# Calculate battery life

I would like to know how to calculate battery life when using an LED strip. The LED strip is powered by 8 AA batteries in series. LED Current Draw = 260 mA. LED power consumption: 3.1 W. LED Operating Voltage range: 9-14.8 VDC. Please see attached images for battery datasheet.

This is my calculation, but I'm not sure if it's correct:

Battery Life = (Battery Capacity)/(Load Current) = 2000 mAh /260 mA = 7.7 Hours

This is for one battery, and the lights are powered by 8 batteries, so is the total battery life = (7.7)x(8) = 61.6 hours ?

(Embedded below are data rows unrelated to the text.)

(** * Averell: reader, granularity reducer and pipeline

    A shallow embedding of the Python package [averell]:
    - [readers/plsdo.py]: [parse_xml], [get_features];
    - [utils.py]: [download_corpora], [get_stanza_features],
      [get_line_features], [get_word_features], [get_syllable_features],
      [filter_features];
    - [core.py]: [get_corpora].

    Python strings are sequences of code points, modelled as [list N].
    Python exceptions are values of [exn]; fallible code returns [result].
    Python dicts are insertion-ordered association lists whose keys are
    kept unique by [dict_set]. *)

From Stdlib Require Import List NArith ZArith Ascii String Bool Lia
  Numbers.DecimalString.
Import ListNotations.
Set Warnings "-register-all".

(* ------------------------------------------------------------------ *)
(** ** Python strings, exceptions, values *)

Definition pystr := list N.

(** An ASCII literal as a Python string. *)
Definition u (s : string) : pystr :=
  map (fun a => N.of_nat (nat_of_ascii a)) (list_ascii_of_string s).

Fixpoint str_eqb (a b : pystr) : bool :=
  match a, b with
  | [], [] => true
  | x :: a', y :: b' => N.eqb x y && str_eqb a' b'
  | _, _ => false
  end.

(** [needle in hay] for strings. *)
Fixpoint is_prefix (p s : pystr) : bool :=
  match p, s with
  | [], _ => true
  | x :: p', y :: s' => N.eqb x y && is_prefix p' s'
  | _ :: _, [] => false
  end.

Fixpoint str_contains (needle hay : pystr) : bool :=
  is_prefix needle hay ||
  match hay with
  | [] => false
  | _ :: hay' => str_contains needle hay'
  end.

(** [str(n)] for a natural number. *)
Definition str_of_nat (n : nat) : pystr :=
  u (NilEmpty.string_of_uint (Nat.to_uint n)).

Inductive exn :=
| KeyError | IndexError | TypeError | ValueError | AttributeError
| ParseError | OSError | URLError | ImportError.

Inductive result (A : Type) : Type :=
| Ok (a : A)
| Err (e : exn).
Arguments Ok {A} a.
Arguments Err {A} e.

Definition bind {A B} (m : result A) (f : A -> result B) : result B :=
  match m with
  | Ok a => f a
  | Err e => Err e
  end.

Notation "'let*' x ':=' m 'in' k" := (bind m (fun x => k))
  (at level 200, x name, m at level 100, k at level 200).

Definition of_option {A} (e : exn) (o : option A) : result A :=
  match o with Some a => Ok a | None => Err e end.
(** * easier_apis: the expiring LRU cache and the request dispatcher

    A shallow embedding of [easier_apis/core.py]: the class [LRUCache]
    (an [OrderedDict] of [(value, expiry)] pairs with a capacity) and the
    class [API] (cache lookup, transport call, middleware pipeline,
    invalidation), followed by the properties of the specification that
    concern them.

    Conventions of the embedding.
    - Python objects that are mutated in place are threaded explicitly:
      a method is a computation in the monad [M S], which returns a result
      or a raised exception together with the state as the method left it
      (a mutation made before an exception is raised stays made).
    - Every reading of [time.time()] is an explicit argument [now], a
      binary64 float; a ttl is a Python [int]. The sum
      [time.time() + ttl] converts the ttl to a float, which raises
      [OverflowError] when it is out of range, and rounds.
    - The foreign library ([lib.rust_core_fetch], [lib.rust_core_send])
      and the JSON encoder are parameters, of type [Lib]; every call to the
      foreign library is recorded in the [rust_core] log of the [API]
      object. *)

From Stdlib Require Import List String ZArith Lia Bool.
From Stdlib Require SpecFloat.
Import ListNotations.

Set Implicit Arguments.
Set Warnings "-register-all".
Set Warnings "-automation".
Set Warnings "-default".

(** ** Python values *)

(** The payloads handled by the library are what [json.loads] produces
    ([None], booleans, integers, strings, lists, dicts); they are also the
    values stored in the cache. *)
Inductive value : Type :=
| VNone
| VBool (b : bool)
| VInt (n : Z)
| VStr (s : string)
| VList (xs : list value)
| VDict (items : list (string * value)).

(** Truth value testing, as done by [if x:] in Python. *)
Definition truthy (v : value) : bool :=
  match v with
  | VNone => false
  | VBool b => b
  | VInt n => negb (n =? 0)%Z
  | VStr s => negb (s =? "")%string
  | VList xs => match xs with [] => false | _ :: _ => true end
  | VDict items => match items with [] => false | _ :: _ => true end
  end.

(** [if ttl] for an optional [int]: [None] and [0] are both false. *)
Definition truthy_num (o : option Z) : bool :=
  match o with
  | None => false
  | Some n => negb (n =? 0)%Z
  end.

(** [if path] for an optional string: [None] and the empty string are both
    false. *)
Definition truthy_str (o : option string) : bool :=
  match o with
  | None => false
  | Some s => negb (s =? "")%string
  end.

(** ** Exceptions and the state-and-exception monad *)

(** [KeyError] comes from the dictionary, [OverflowError] from the
    conversion of an [int] to a float; [Exception] stands for whatever the
    foreign library, the decoding of its answer, the JSON encoder or a
    middleware raises. *)
Inductive exn : Type :=
| KeyError (msg : string)
| OverflowError (msg : string)
| Exception (name msg : string).

Inductive res (A : Type) : Type :=
| Ok (a : A)
| Raise (e : exn).

Arguments Ok {A} a.
Arguments Raise {A} e.

Definition is_raise {A : Type} (r : res A) : bool :=
  match r with
  | Ok _ => false
  | Raise _ => true
  end.

Definition M (S A : Type) : Type := S -> res A * S.

Definition ret {S A : Type} (a : A) : M S A := fun s => (Ok a, s).

Definition bind {S A B : Type} (m : M S A) (f : A -> M S B) : M S B :=
  fun s =>
    match m s with
    | (Ok a, s') => f a s'
    | (Raise e, s') => (Raise e, s')
    end.

Definition read_state {S : Type} : M S S := fun s => (Ok s, s).

Definition lift {S A : Type} (r : res A) : M S A := fun s => (r, s).

Declare Scope monad_scope.
Delimit Scope monad_scope with monad.
Notation "x <- m ;; k" := (bind m (fun x => k))
  (at level 61, m at next level, right associativity) : monad_scope.
Notation "m ;; k" := (bind m (fun _ => k))
  (at level 61, right associativity) : monad_scope.
Open Scope monad_scope.

(** ** Python floats *)

(** A Python float is an IEEE 754 binary64 number. *)
Module PyFloat.

Notation float := SpecFloat.spec_float.

Definition prec : Z := 53.
Definition emax : Z := 1024.

(** The float nearest to an integer (ties to even); infinite when the
    integer is out of range. *)
Definition of_Z (n : Z) : float :=
  SpecFloat.binary_normalize prec emax n 0 false.

(** The conversion of a Python [int] operand of a float operation. *)
Definition of_int (n : Z) : res float :=
  match of_Z n with
  | SpecFloat.S754_infinity _ =>
      Raise (OverflowError "int too large to convert to float")
  | f => Ok f
  end.

(** [x + y] on floats: rounded, never raises. *)
Definition add (x y : float) : float := SpecFloat.SFadd prec emax x y.

(** [x + n] for a float [x] and an [int] [n]. *)
Definition add_int (x : float) (n : Z) : res float :=
  match of_int n with
  | Ok y => Ok (add x y)
  | Raise e => Raise e
  end.

(** [x > y] *)
Definition gt (x y : float) : bool := SpecFloat.SFltb y x.

(** [if x:] for a float: only the two zeros are false. *)
Definition truthy (x : float) : bool :=
  match x with
  | SpecFloat.S754_zero _ => false
  | _ => true
  end.

End PyFloat.

(** [if expiry] for an optional float. *)
Definition truthy_expiry (o : option PyFloat.float) : bool :=
  match o with
  | None => false
  | Some x => PyFloat.truthy x
  end.

(** ** [collections.OrderedDict] with string keys *)

(** The dictionary is the list of its items in iteration order: the head
    is the first item ([popitem(last=False)] removes it), the last element
    is the most recently inserted or moved one. *)
Module OrderedDict.
Section Ops.
Variable V : Type.

Definition t : Type := list (string * V).

Definition keys (d : t) : list string := map fst d.

Definition len (d : t) : Z := Z.of_nat (List.length d).

(** [key in d] *)
Fixpoint contains (key : string) (d : t) : bool :=
  match d with
  | [] => false
  | (k, _) :: d' => if (key =? k)%string then true else contains key d'
  end.

Fixpoint lookup (key : string) (d : t) : option V :=
  match d with
  | [] => None
  | (k, v) :: d' => if (key =? k)%string then Some v else lookup key d'
  end.

(** [d[key]] *)
Definition getitem (key : string) (d : t) : res V :=
  match lookup key d with
  | Some v => Ok v
  | None => Raise (KeyError key)
  end.

Definition remove (key : string) (d : t) : t :=
  filter (fun kv => negb (key =? fst kv)%string) d.

(** [del d[key]] *)
Definition delitem (key : string) (d : t) : res t :=
  if contains key d then Ok (remove key d) else Raise (KeyError key).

• Thanks for doing your homework before asking. It is a well written question. – mkeith Nov 19 '17 at 22:06
• You should be more precise. How are the LED strip and the 8 batteries are connected? All batteries in parallel is not possible, 1.5 V is too low for a LED strip. If all 8 batteries are in series, the capacity is 2000 mAh for them, no multiplication with 8. With 8 cells in series, the voltage at start will be 12 V, but at finish of discharge only 8 * 0.8 V = 6.4 V. You should look in the datasheet of the LED strip for the minimum operating voltage. If this voltage is 10 V for example, one cell may be discharged only to 1.25 V and the capacity is smaller than 2000 mAh. – Uwe Nov 19 '17 at 22:08
• @Uwe Thank you for your answer. 8 AA batteries are in series and the minimum operating voltage is 9 VDC. – A.K Nov 19 '17 at 22:18
• If minimum voltage is 9 V DC, the cells may be discharged to 1.125 V. In the discharge diagramm not 10 hours at 250 mA, only about 6 hours. – Uwe Nov 19 '17 at 22:29

I would like to know how to calculate battery life when using LED strip. The LED strip is powered by 8 AA batteries. LED Current Draw = 260 mA.

Right. The batteries will be discharged at 260 mA. This is close enough to the 250 mA of the third bar on the capacity chart so we can assume 2000 mAh capacity.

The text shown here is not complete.